Странное было положение этого генерала: человек умный, знающий хорошо свое дело, распорядительный, настойчивый, а между тем подчиненные ему войска не верили и его ненавидели. Сколько раз за время с начала кампании мне жаловались, что это – ненавистный начальник и что войска глубоко несчастны под его начальством. Я постарался выяснить для себя, в чем тут дело.

Оказалось, что офицеры его не любят за то, что он страшно скуп на награды, с ними редко говорит и, по их мнению, относится к ним небрежно; солдаты его не любили за то, что он с ними обыкновенно не здоровался, никогда не обходил солдатских кухонь и не пробовал пищи, никогда их не благодарил за боевую работу и вообще как будто бы их игнорировал.

В действительности он заботился и об офицере и о солдате, он всеми силами старался добиваться боевых результатов с возможно меньшей кровью и всегда ко мне приставал с просьбами возможно лучше обеспечивать их пищей и одеждой; но вот передать им свои заботы, чтобы они знали о них, – этим он пренебрегал или не умел этого.

Знал я таких начальников, которые в действительности ни о чем не заботились, а войска их любили и именовали их «отцами родными». Я предупреждал ген. Орлова об этом его недочете, но это мало помогло, и он просто не умел привлекать к себе сердца людей. Как бы то ни было, но тут он работал хорошо и со своим корпусом дело сделал.

В это же время 24-й корпус наступал несколько восточнее, от Лиски на Балигрод, Цисну и Ростовки. И этому корпусу было приказано не спускаться с перевала, но тут ген. Корнилов опять отличился в нежелательном смысле: увлекаемый своею жаждой отличиться и своим горячим темпераментом, он не выполнил указания своего командира корпуса и, не спрашиваясь разрешения, скатился с гор и оказался, вопреки данному ему приказанию, в Гуменном; тут уже хозяйничала 2-я сводная казачья дивизия, которой и было указано, как коннице, сделать набег на Венгерскую равнину, произвести там панику и быстро вернуться назад, не беря с собой артиллерии.

klГен. Корнилов возложил на себя, по-видимому, ту же задачу, за которую понес и должное наказание. Венгерская дивизия, двигавшаяся от Унгвара к Турке, свернула на Стакчин и вышла в тыл дивизии Корнилова. Таким образом, он оказался отрезанным от своего пути отступления; он старался пробраться обратно, но это не удалось, ему пришлось бросить батарею горных орудий, бывших с ним, зарядные ящики, часть обоза, около 2 тысяч пленных и с остатками своей дивизии, бывшей и без того в кадровом составе, вернуться обратно тропинками.

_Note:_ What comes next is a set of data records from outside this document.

(* ===== verification/AuthDeeds.v ===== *)
(** What the account services do to their tables as a whole: the deeds, one for each transaction or
    statement that writes, with the conditions it succeeds under; what each leaves of a row, and the
    invariant of the account tables they keep. *)
From S2P Require Import Prelude GoStd Snowflake Rows.
From S2P Require Export AuthSessions Proc.

(** ** Effects *)

Definition end_sessions (P : Session -> bool) (t : Auth) : Auth :=
  set_sessions (update_where (fun r => P r && ses_live r) (revoke_session (a_now t)) (a_sessions t)) t.
Definition end_tokens (user : Z) (t : Auth) : Auth :=
  set_tokens (update_where (fun r => (tok_user r =? user) && tok_live r) (revoke_token (a_now t)) (a_tokens t)) t.
Definition end_exchange (user : Z) (t : Auth) : Auth :=
  set_exchange (update_where (fun r => (xc_user r =? user) && unset (xc_consumed r)) (consume_exchange (a_now t))
                  (a_exchange t)) t.
Definition end_codes (user : Z) (t : Auth) : Auth :=
  set_devices (update_where (fun r => bool_decide (dc_user r = Some user) && unset (dc_consumed r))
                 (consume_code (a_now t)) (a_devices t)) t.

(** The sessions revokeEverything ends. *)
Definition in_scope (user : Z) (keep : string) (r : Session) : bool :=
  if (keep =? "")%string then ses_user r =? user else (ses_user r =? user) && negb (ses_device r =? keep)%string.

Definition end_everything (user : Z) (keep : string) (t : Auth) : Auth :=
  end_codes user (end_exchange user (end_tokens user (end_sessions (in_scope user keep) t))).

Definition put_session (id : Z) (r : Session) (t : Auth) : Auth := set_sessions (<[id := r]> (a_sessions t)) t.
Definition put_code (id : Z) (r : DeviceCode) (t : Auth) : Auth := set_devices (<[id := r]> (a_devices t)) t.

(** A row changed where it is. *)
Definition at_row {V} (id : Z) (f : V -> V) (m : gmap Z V) : gmap Z V := alter f id m.

Definition sign_in_at (id user : Z) (device hash : string) (name ip : option string) (expires : Z) (t : Auth) : Auth :=
  put_session id (new_session (a_now t) user device hash name ip expires None)
    (end_sessions (on_device user device) t).

Definition put_recovery (user n : Z) (codes : list (Z * string)) (m : gmap Z RecoveryCode)
    : gmap Z RecoveryCode :=
  foldl (fun m c => <[c.1 := mkRecoveryCode user c.2 None n]> m) m codes.

(** ** Deeds *)

(** What a statement that only reads may have seen. *)
Inductive Obs :=
  | OUser (id : Z) (u : User)
  | OTotp (user : Z) (r : option UserTotp)
  | OSession (id : Z) (r : Session)
  | OLive (user : Z) (device : string) (first : Z)
  | OToken (id : Z) (r : ApiToken)
  | OCode (id : Z) (r : DeviceCode)
  | OReset (id : Z) (r : MailToken).

Inductive Deed :=
  | Saw (o : Obs)
  | DSignIn (id user : Z) (device hash : string) (name ip : option string) (expires : Z)
  | DRotate (old new : Z) (hash : string) (expires : Z)
  | DEndDevice (user : Z) (device : string)
  | DEndSession (id : Z)
  | DEndAll (user : Z) (keep : string)
  | DMint (id user : Z) (name hash : string) (scopes : list string)
  | DRevokeToken (id user : Z)
  | DTouch (id : Z)
  | DIssueExchange (id : Z) (hash : string) (user : Z) (flow : string) (expires : Z)
  | DUseExchange (id user : Z)
  | DIssueCode (id : Z) (hash code device name : string) (expires : Z)
  | DPoll (id : Z)
  | DApprove (id user : Z)
  | DDeny (id : Z)
  | DTakeBack (id user : Z)
  | DRedeem (code : Z) (presented : string) (id user : Z) (device hash : string) (name ip : option string) (expires : Z)
  | DEnroll (user : Z) (secret : string)
  | DConfirm (user step : Z) (codes : list (Z * string))
  | DUseStep (user step : Z)
  | DUseRecovery (id user : Z) (hash : string)
  | DDisable (user : Z) (keep : string)
  | DRegenerate (user : Z) (codes : list (Z * string))
  | DAskReset (id user : Z) (hash sentTo : string) (expires : Z)
  | DReset (id user : Z) (password : string)
  | DAskVerify (id user : Z) (hash sentTo : string) (expires : Z)
  | DVerify (id : Z)
  | DSweepResets | DSweepExchange | DSweepVerify | DSweepCodes
  | DSweepSessions (gone : gset Z).

Definition obs_ok (o : Obs) (t : Auth) : Prop :=
  match o with
  | OUser id u => a_users t !! id = Some u /\ u_deleted u = None
  | OTotp user r => a_totp t !! user = r
  | OSession id r => a_sessions t !! id = Some r
  | OLive user device first => exists id r, a_sessions t !! id = Some r /\ in_family user device first r = true /\
      ses_revoked r = None /\ a_now t < ses_expires r
  | OToken id r => a_tokens t !! id = Some r /\ tok_revoked r = None /\
      exists u, a_users t !! tok_user r = Some u /\ u_deleted u = None
  | OCode id r => a_devices t !! id = Some r /\ dc_undecided (a_now t) r = true
  | OReset id r => a_resets t !! id = Some r
  end.

Definition new_in {V} (id : Z) (m : gmap Z V) : Prop := m !! id = None.

(** No row has the hash. *)
Definition unhashed {V} (h : V -> string) (hash : string) (m : gmap Z V) : Prop :=
  forall id r, m !! id = Some r -> h r <> hash.

Definition fresh_session (id : Z) (hash : string) (t : Auth) : Prop :=
  new_in id (a_sessions t) /\ unhashed ses_hash hash (a_sessions t).

(** The codes inserted one after another find their ids and hashes free. *)
Fixpoint fresh_codes (user n : Z) (codes : list (Z * string)) (m : gmap Z RecoveryCode) : Prop :=
  match codes with
  | [] => True
  | c :: codes => new_in c.1 m /\ unhashed rec_hash c.2 m /\
      fresh_codes user n codes (<[c.1 := mkRecoveryCode user c.2 None n]> m)
  end.

Definition row_ok {V} (m : gmap Z V) (id : Z) (P : V -> Prop) : Prop := exists r, m !! id = Some r /\ P r.

Definition deed_ok {citext : Citext} (d : Deed) (t : Auth) : Prop :=
  match d with
  | Saw o => obs_ok o t
  | DSignIn id user _ hash _ _ _ => fresh_session id hash t
  | DRotate old new hash _ => row_ok (a_sessions t) old (fun r => ses_revoked r = None) /\ fresh_session new hash t
  | DEndSession id => row_ok (a_sessions t) id (fun r => ses_revoked r = None)
  | DMint id user name hash scopes => new_in id (a_tokens t) /\ unhashed tok_hash hash (a_tokens t)
  | DRevokeToken id user => row_ok (a_tokens t) id (fun r => tok_user r = user /\ tok_revoked r = None)
  | DIssueExchange id hash _ _ _ => new_in id (a_exchange t)
  | DUseExchange id user =>
      row_ok (a_exchange t) id (fun r => xc_user r = user /\ xc_consumed r = None /\ a_now t < xc_expires r)
  | DIssueCode id hash code _ _ _ => new_in id (a_devices t) /\ unhashed dc_hash hash (a_devices t)
  | DPoll id => row_ok (a_devices t) id (fun r => dc_consumed r = None /\ a_now t < dc_expires r)
  | DApprove id user => row_ok (a_devices t) id (fun r => dc_undecided (a_now t) r = true)
  | DDeny id => row_ok (a_devices t) id (fun r => dc_undecided (a_now t) r = true)
  | DTakeBack id user => row_ok (a_devices t) id (fun r => dc_user r = Some user /\ dc_consumed r = None)
  | DRedeem code presented id user device hash name _ _ =>
      row_ok (a_devices t) code (fun r => dc_hash r = presented /\ dc_redeemable (a_now t) r = true /\ dc_user r = Some user /\
        dc_device r = device /\ optionalString (dc_name r) = name) /\ fresh_session id hash t
  | DConfirm user step codes => row_ok (a_totp t) user (fun r => tt_confirmed r = None) /\
      fresh_codes user (a_now t) codes (a_recovery t)
  | DUseStep user step => row_ok (a_totp t) user (fun r => step_unspent step r = true)
  | DUseRecovery id user hash => row_ok (a_recovery t) id (fun r => rec_match user hash r = true)
  | DRegenerate user codes => fresh_codes user (a_now t) codes (delete_where (fun r => rec_user r =? user) (a_recovery t))
  | DAskReset id user hash _ _ => new_in id (a_resets t)
  | DReset id user _ => row_ok (a_resets t) id (fun r => mail_redeemable (a_now t) r = true /\ ml_user r = user) /\
      row_ok (a_users t) user (fun u => u_deleted u = None)
  | DAskVerify id user hash _ _ => new_in id (a_verify t)
  | DVerify id => row_ok (a_verify t) id (fun r => mail_redeemable (a_now t) r = true /\
      row_ok (a_users t) (ml_user r) (fun u => citext_eq (u_email u) (ml_sent_to r) = true /\ u_deleted u = None))
  | DSweepSessions gone => forall id, id ∈ gone -> row_ok (a_sessions t) id (fun r => ses_expires r < a_now t)
  | DEndDevice _ _ | DEndAll _ _ | DTouch _ | DEnroll _ _ | DDisable _ _
  | DSweepResets | DSweepExchange | DSweepVerify | DSweepCodes => True
  end.
(* ===== verification/AuthRules.v ===== *)
(** Rules for the steps of an account request: which deeds a statement or a transaction is, each
    transaction's body one deed where it succeeds, and what the pieces requests share (looking a user up,
    proving a password or a second factor, starting a session, ending one) leave behind. *)
From S2P Require Import Prelude GoStd Snowflake InviteCode Rows.
From S2P Require Export AuthDeeds AuthServe.

(** ** The logic *)

Section logic.
Context {citext : Citext}.

Abbreviation does := (does auth_tick deed_ok deed_do deed_ids auth_inv).
Abbreviation relies := (relies auth_tick deed_ok deed_do deed_ids).
Abbreviation Warrant := (list Deed -> Deed -> Prop).

(** [runs W log p Q]: whatever the tables, [p] does warranted deeds, and when it ends they are [Q]'s. *)
Definition runs {B} (W : Warrant) (log : list Deed) (p : AuthProc B) (Q : list Deed -> Err + B -> Prop) : Prop :=
  forall X sp t g, does W X log p sp t g (fun _ log r _ _ _ => Q log r).

Section rules.
Context (W : Warrant) (HW : forall log o, W log (Saw o)).

Lemma runs_ret {B} log (a : B) (Q : list Deed -> Err + B -> Prop) : Q log (inr a) -> runs W log (mret a) Q.
Proof. intros H X sp t g. exact H. Qed.

Lemma runs_fail {B} log e (Q : list Deed -> Err + B -> Prop) : Q log (inl e) -> runs W log (fail e) Q.
Proof. intros H X sp t g. exact H. Qed.

Lemma runs_pure {B} log r (Q : list Deed -> Err + B -> Prop) : Q log r -> runs W log (pure r) Q.
Proof. intros H X sp t g. exact H. Qed.

Lemma runs_mono {B} log (p : AuthProc B) (Q R : list Deed -> Err + B -> Prop) :
  runs W log p Q -> (forall log' r, Q log' r -> R log' r) -> runs W log p R.
Proof. intros H HQ X sp t g. eapply does_mono; [apply H|]. intros. by apply HQ. Qed.

Lemma runs_bind {B C} log (p : AuthProc C) (k : C -> AuthProc B) (Q : list Deed -> Err + B -> Prop) :
  runs W log p (fun log' r => match r with inl e => Q log' (inl e) | inr a => runs W log' (k a) Q end) ->
  runs W log (p ≫= k) Q.
Proof.
  intros H X sp t g. apply does_bind. eapply does_mono; [apply H|]. intros X' log' [e|a] sp' t' g'; [done|].
  intros Hk. apply Hk.
Qed.
Lemma runs_sweep_sessions rounds0 log rounds total :
  starts_none log -> runs (may (QSweep rounds0)) log (sweep_sessions rounds total) (fun log' _ => starts_none log').
Proof.
  revert log total. induction rounds as [|rounds IH]; intros log total Hn; cbn [sweep_sessions]; [by apply runs_fail|].
  apply runs_bind, runs_write; [done|]. intros sp t n t2 _ [= <- <-].
  exists (DSweepSessions (expired_sessions t sessionSweepBatch)). split_and!; [done| |done|done|].
  - intros id Hid. unfold expired_sessions in Hid. apply elem_of_list_to_set, elem_of_take in Hid as (i & Hi & _).
    apply list_elem_of_lookup_2 in Hi. rewrite merge_sort_Permutation in Hi. apply list_elem_of_fmap in Hi as ([i' r] & -> & Hi).
    apply list_elem_of_filter in Hi as [He%Z.ltb_lt Hi]. exists r. split; [by apply elem_of_map_to_list|done].
  - destruct (_ <? _); [by apply runs_ret, none_snoc|]. by apply IH, none_snoc.
Qed.

Lemma safe_Sweep rounds : served svc (QSweep rounds).
Proof.
  unfold served. cbn [serve]. apply answer_none; [done|done|]. unfold SweepExpired.
  apply runs_bind, (runs_sweep _ _ _ DSweepResets); [done..|]. intros n1.
  apply runs_bind, (runs_sweep _ _ _ DSweepExchange); [done|done|done|by intros; apply none_one|]. intros n2.
  assert (starts_none [DSweepResets; DSweepExchange]) as Hn2 by by intros d [->|[->|[]%elem_of_nil]%elem_of_cons]%elem_of_cons.
  apply runs_bind, (runs_sweep _ _ _ DSweepVerify); [done|done|done|done|]. intros n3.
  assert (starts_none ([DSweepResets; DSweepExchange] ++ [DSweepVerify])) as Hn3 by by apply none_snoc.
  apply runs_bind, (runs_sweep _ _ _ DSweepCodes); [done|done|done|done|]. intros n4.
  apply runs_bind. eapply runs_mono; [apply runs_sweep_sessions; by apply (none_snoc _ DSweepCodes Hn3)|].
  intros log [e|n5] Hn; [done|by apply runs_ret].
Qed.

(** ** The gateway's questions *)

Lemma safe_ListSessions user session : served svc (QListSessions user session).
Proof.
  unfold served. cbn [serve]. apply answer_none; [done|done|]. unfold ListSessionDevices.
  apply runs_bind, (runs_look _ (may_saw _) _ _ (fun _ => None)); [done|done|]. intros t rows _.
  cbn [option_list fmap option_fmap option_map]. apply runs_bind. eapply runs_mono; [by apply runs_currentDeviceID|].
  intros log [e|c] [Hg _]; [by apply none_grows|]. by apply runs_ret, none_grows.
Qed.

Lemma safe_SignInOf user session : served svc (QSignInOf user session).
Proof.
  unfold served. cbn [serve]. apply answer_none; [done|done|]. apply runs_SignInOf; [done| | |].
  - intros log _ Hg. by apply none_grows.
  - intros log Hg. by apply none_grows.
  - intros r _. by apply none_one.
Qed.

Тут уже я считал необходимым предать его суду за вторичное ослушание приказов корпусного командира; но ген. Цуриков вновь обратился ко мне с бесконечными просьбами о помиловании ген. Корнилова, выставляя его пылким героем и беря на себя вину в том отношении, что, зная характер ген. Корнилова, он обязан был держать его за фалды, что он и делал, но в данном случае ген. Корнилов совершенно неожиданно выскочил из его рук.

Он умолял не наказывать человека за храбрость, хотя бы и неразумную, и давал обещание, что больше подобного случая не будет. Кончилось тем, что я объявил в приказе по армии как Цурикову, так и Корнилову выговор. Впоследствии, когда Корнилов, уже в составе 3-й армии, опять не послушался ген. Цурикова и при прорыве немцами фронта 3-й армии не выполнил данного ему приказания, он был окружен со всех сторон и был взят в плен.

Вспоминая об этом, я, хотя и запоздало, сожалел, что благодаря моей неуместной в данном случае уступчивости я подготовил невольно окончательное поражение этой славной дивизии. Странное дело, ген. Корнилов свою дивизию никогда не жалел, во всех боях, в которых она участвовала под его начальством, она несла ужасающие потери, а между тем офицеры и солдаты его любили и ему верили. Правда, он и себя не жалел, лично был храбр и лез вперед, очертя голову.

Противник был разбит, это несомненно, но он далеко не был уничтожен и не потерял своей боеспособности. Поэтому я с большой болью в сердце приказал войскам приостановиться, бросив недоделанное дело, т. е. не уничтожив живой силы противника. Я оставил, согласно повелению главнокомандующего, 12-й корпус в составе трех дивизий пехоты и одной дивизии конницы оборонять перевалы, а 8-й и за ним 24-й корпуса двинул на запад на помощь 3-й армии, которая, подходя к Кракову, действительно находилась в тяжелом, опасном положении.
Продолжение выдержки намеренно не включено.